Objective Mesenchymal stem cells (MSCs) have been recognized as promising delivery vehicles for gene therapy of gliomas. The purpose of this study was to evaluate the antitumor effect of cytosine deaminase (CD)-expressing MSCs in a rat C6 glioma model. Methods Lentiviral vectors expressing cytosine deaminase (CD) or enhanced green fluorescent protein (eGFP) were constructed and transduced into rat MSCs to generate MSC-CD/eGFP cells. By intracranially injecting C6 glioma cells (1 x 10(6)) alone or in combination with parental MSCs (1 x 10(6) or 2 x 10(6)) or MSC-CD/eGFP cells (1 x 10(6) or 2 x 10(6)) into rats, we examined the effect of engineered MSCs on tumor growth, tumor cell apoptosis, and rat survival in the presence of 5-fluorocytosine (5-FC). Results MSC-CD/eGFP cells were largely localized at the junction of the tumor with normal tissue. The mean survival time of rats co-injected with C6 glioma cells and MSC-CD/eGFP cells was significantly extended (C6 + MSC-CD/eGFP (1:1), 32.3 days; C6 + MSC-CD/eGFP (1:2), 45.9 days) when compared with rats injected with C6 glioma cells alone (15.3 days) or those co-injected with C6 glioma cells and parental cells (C6 ? MSCs (1: 1), 16.0 days; C6 + MSCs (1:2), 16.6 days). MSC-CD/eGFP-mediated gene therapy significantly reduced the tumor volume in C6 glioma-bearing rats.

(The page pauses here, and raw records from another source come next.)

(** * bq-migrate: a shallow embedding of the BigQuery schema-migration class

    The development follows class [BQMigration], the module that starts at
    line 12 of [src/example/bqMigrate.js], after the example script that
    instantiates it. The warehouse, the file system and the module loader
    are an explicit [World]; every asynchronous method is a function in a
    state-and-exception monad over that world, one [await] after the other.

    Conventions of the model: datetimes are whole seconds; a query job has
    finished when its metadata is read; strings are sequences of bytes, so
    the default order of [Array.prototype.sort] is the byte-wise order; a
    number of the runtime is a whole double, written as the integer it is. *)

From Stdlib Require Import ZArith Lia Ascii String List.
From stdpp Require Import base tactics option list gmap strings sorting pretty.

Open Scope string_scope.
Open Scope list_scope.
Open Scope Z_scope.

(* ===================================================================== *)
(** ** Persisted data *)
(* ===================================================================== *)

(** A row of the migration table: [name STRING, batch INT64,
    migration_time DATETIME]. Datetimes are whole seconds. *)
Record MigrationRecord := mkMigration {
  mr_name : string;
  mr_batch : Z;
  mr_time : Z
}.

(** A row of the lock table: [is_locked BOOL, locked_at DATETIME]. *)
Record LockRecord := mkLock {
  is_locked : bool;
  locked_at : Z
}.

Definition Schema : Type := list (string * string).

Definition migrationSchema : Schema :=
  [("name", "STRING"); ("batch", "INT64"); ("migration_time", "DATETIME")].

Definition migrationLockSchema : Schema :=
  [("is_locked", "BOOL"); ("locked_at", "DATETIME")].

(** A table of the dataset, by the shape of its schema. *)
Inductive Table :=
| LedgerTable (rows : list MigrationRecord)
| LockTable (rows : list LockRecord)
| UserTable (schema : Schema).

#[global] Instance MigrationRecord_eq_dec : EqDecision MigrationRecord.
Proof. solve_decision. Defined.
#[global] Instance LockRecord_eq_dec : EqDecision LockRecord.
Proof. solve_decision. Defined.
#[global] Instance Table_eq_dec : EqDecision Table.
Proof. solve_decision. Defined.

Definition table_of_schema (s : Schema) : Table :=
  if decide (s = migrationSchema) then LedgerTable []
  else if decide (s = migrationLockSchema) then LockTable []
  else UserTable s.

(** Tables are addressed by dataset id and table name. *)
Definition TableId : Type := string * string.

Abbreviation Tables := (gmap (string * string) Table).

(* ===================================================================== *)
(** ** Statements sent to the warehouse *)
(* ===================================================================== *)

(** The SQL texts built by the class, one constructor per template. The
    holes of a template are filled by pasting: a number as its decimal text,
    a name between single quotes. A constructor stands for the text whose
    pasted parts read back as the values it carries; [SqlText] is any other
    text built from the template that names table [t]. *)
Inductive Stmt :=
| InsertLockRow (t : TableId) (tz : string)
    (* INSERT INTO t (is_locked, locked_at) VALUES (FALSE, CURRENT_DATETIME(tz)) *)
| UpdateLock (t : TableId) (tz : string) (expiry : Z)
    (* UPDATE t SET is_locked = TRUE, locked_at = CURRENT_DATETIME(tz)
       WHERE is_locked = FALSE
          OR DATETIME_DIFF(CURRENT_DATETIME(tz), locked_at, SECOND) >= expiry *)
| UpdateUnlock (t : TableId)
    (* UPDATE t SET is_locked = FALSE WHERE is_locked = TRUE *)
| SelectNames (t : TableId) (batch : option Z)
    (* SELECT name FROM t [WHERE batch = b] *)
| SelectMaxBatch (t : TableId)
    (* SELECT MAX(batch) as max_batch FROM t *)
| InsertLedger (t : TableId) (values : list (string * Z)) (tz : string)
    (* INSERT INTO t (name, batch, migration_time)
       VALUES ('n', b, CURRENT_DATETIME(tz)), ... *)
| DeleteLedger (t : TableId) (names : list string) (batch : Z)
    (* DELETE FROM t WHERE name IN ('n', ...) AND batch = b *)
| SqlText (t : TableId) (text : string).

(** What a statement gives back: rows of names, the single [max_batch]
    cell (NULL on an empty table), or the DML affected-row count. *)
Inductive QResult :=
| RNames (names : list string)
| RMax (max_batch : option Z)
| RDml (affected : Z).

(** Calls on the client library. *)
Inductive ApiCall :=
| CExists (t : TableId)
| CCreateTable (t : TableId) (schema : Schema)
| CDeleteTable (t : TableId)
| CQuery (s : Stmt)
| CQueryJob (s : Stmt)
| CGetMetadata (s : Stmt).

(* ===================================================================== *)
(** ** Errors, outcomes, events *)
(* ===================================================================== *)

Inductive JsError :=
| ReferenceError (ident : string)   (* ident is not defined *)
| TypeError (msg : string)
| Error (msg : string)              (* new Error(msg) *)
| ApiError (c : ApiCall)            (* the client call rejected *)
| FsError (dir : string)            (* fs.promises.readdir rejected *)
| ModuleNotFound (path : string)    (* require(path) threw *)
| ScriptError (msg : string).       (* thrown by a migration script *)

Inductive Outcome (A : Type) :=
| Ok (a : A)
| Throw (e : JsError).
Arguments Ok {A} a.
Arguments Throw {A} e.

Inductive Event :=
| EvCall (c : ApiCall)
| EvReaddir (dir : string)
| EvRequire (path : string)
| EvUp (file : string)
| EvDown (file : string)
| EvInfo (msg : string)                    (* console.info *)
| EvError (msg : string) (e : JsError).    (* console.error *)

(* ===================================================================== *)
(** ** The world *)
(* ===================================================================== *)

(** The BigQuery client handle handed to the constructor. *)
Inductive Client := BigQueryClient.

(** A migration module: [exports.up] and [exports.down], each given the
    client and the dataset id. A script acts on the tables of the
    warehouse and either completes or throws. *)
Record Script := mkScript {
  up : Client -> string -> Tables -> Outcome unit * Tables;
  down : Client -> string -> Tables -> Outcome unit * Tables
}.

Record World := mkWorld {
  tables : Tables;                     (* the warehouse *)
  dirs : gmap string (list string);    (* readable directories and their entries *)
  modules : gmap string Script;        (* what require(path) loads *)
  clock : Z;                           (* UTC seconds *)
  tz_offset : string -> Z;             (* offset of a tz database zone *)
  faults : list bool;                  (* does the n-th coming client call reject? *)
  trace : list Event;                  (* what has happened so far, oldest first *)
  other_sql : string -> Tables -> option (QResult * Tables)
                                       (* what the warehouse makes of any other text *)
}.

Definition with_tables (t : Tables) (w : World) : World :=
  mkWorld t (dirs w) (modules w) (clock w) (tz_offset w) (faults w) (trace w) (other_sql w).
Definition with_faults (f : list bool) (w : World) : World :=
  mkWorld (tables w) (dirs w) (modules w) (clock w) (tz_offset w) f (trace w) (other_sql w).
Definition with_trace (tr : list Event) (w : World) : World :=
  mkWorld (tables w) (dirs w) (modules w) (clock w) (tz_offset w) (faults w) tr (other_sql w).
Definition with_clock (c : Z) (w : World) : World :=
  mkWorld (tables w) (dirs w) (modules w) c (tz_offset w) (faults w) (trace w) (other_sql w).

(* ===================================================================== *)
(** ** The monad of asynchronous methods *)
(* ===================================================================== *)

Definition M (A : Type) : Type := World -> Outcome A * World.

Definition ret {A} (a : A) : M A := fun w => (Ok a, w).
Definition throw {A} (e : JsError) : M A := fun w => (Throw e, w).
Definition bind {A B} (m : M A) (k : A -> M B) : M B := fun w =>
  match m w with
  | (Ok a, w1) => k a w1
  | (Throw e, w1) => (Throw e, w1)
  end.

Declare Scope js_scope.
Delimit Scope js_scope with js.
Notation "x <- c1 ;; c2" := (bind c1 (fun x => c2))
  (at level 100, c1 at next level, c2 at level 200, right associativity) : js_scope.
Notation "c1 ;;; c2" := (bind c1 (fun _ => c2))
  (at level 100, c2 at level 200, right associativity) : js_scope.
Open Scope js_scope.

(** [try { body } catch (error) { handler } finally { fin }]: the handler
    runs on a throw of the body; the [finally] block runs in every case, and
    a throw of its own replaces the completion reached before it. *)
Definition try_catch_finally {A} (body : M A) (handler : JsError -> M A)
    (fin : M unit) : M A := fun w =>
  let '(r1, w1) := body w in
  let '(r2, w2) := match r1 with
                   | Ok a => (Ok a, w1)
                   | Throw e => handler e w1
                   end in
  let '(r3, w3) := fin w2 in
  match r3 with
  | Ok _ => (r2, w3)
  | Throw e => (Throw e, w3)
  end.

Definition emit (e : Event) : M unit := fun w =>
  (Ok tt, with_trace (trace w ++ [e]) w).

Definition console_info (msg : string) : M unit := emit (EvInfo msg).
Definition console_error (msg : string) (e : JsError) : M unit := emit (EvError msg e).

(* ===================================================================== *)
(** ** Identifiers of the module *)
(* ===================================================================== *)

Inductive Value :=
| VModule (name : string)
| VClass (name : string)
| VClient (c : Client).

(** The bindings visible in the module of the class: its two [require]s and
    the class itself. Nothing else is declared there; the constant
    [bigquery] of the example script belongs to that script's module, and
    Node's global object has no property of that name. *)
Definition module_scope : list (string * Value) :=
  [("fs", VModule "fs"); ("path", VModule "path"); ("BQMigration", VClass "BQMigration")].

Fixpoint lookup_ident (x : string) (sc : list (string * Value)) : option Value :=
  match sc with
  | [] => None
  | (y, v) :: sc' => if String.eqb x y then Some v else lookup_ident x sc'
  end.

(** Evaluating a bare identifier that is then used as the client. *)
Definition resolve_client (x : string) : M Client :=
  match lookup_ident x module_scope with
  | None => throw (ReferenceError x)
  | Some (VClient c) => ret c
  | Some _ => throw (TypeError (x +:+ ".dataset is not a function"))
  end.

(* ===================================================================== *)
(** ** The warehouse: what the statements do *)
(* ===================================================================== *)

(** [CURRENT_DATETIME(tz)]: the civil time of zone [tz]. *)
Definition CURRENT_DATETIME (tz : string) (w : World) : Z := clock w + tz_offset w tz.

(** [DATETIME_DIFF(a, b, SECOND)]. *)
Definition DATETIME_DIFF (a b : Z) : Z := a - b.

(** The WHERE clause of the lock update. *)
Definition lock_where (now expiry : Z) (r : LockRecord) : bool :=
  negb (is_locked r) || (expiry <=? DATETIME_DIFF now (locked_at r)).

Definition lock_set (now : Z) (r : LockRecord) : LockRecord := mkLock true now.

On day 14 after cell injection, the reduction in the mean tumor volume in rats co-injected with C6 ? MSC-CD/eGFP cells (1: 1 and 1: 2) was 77.24 and 83.28%, respectively. In addition, MSC-CD/eGFP-mediated gene therapy promoted tumor cell apoptosis in rat C6 gliomas. Conclusion Genetically engineered MSCs have good therapeutic efficacy against experimental gliomas in rats.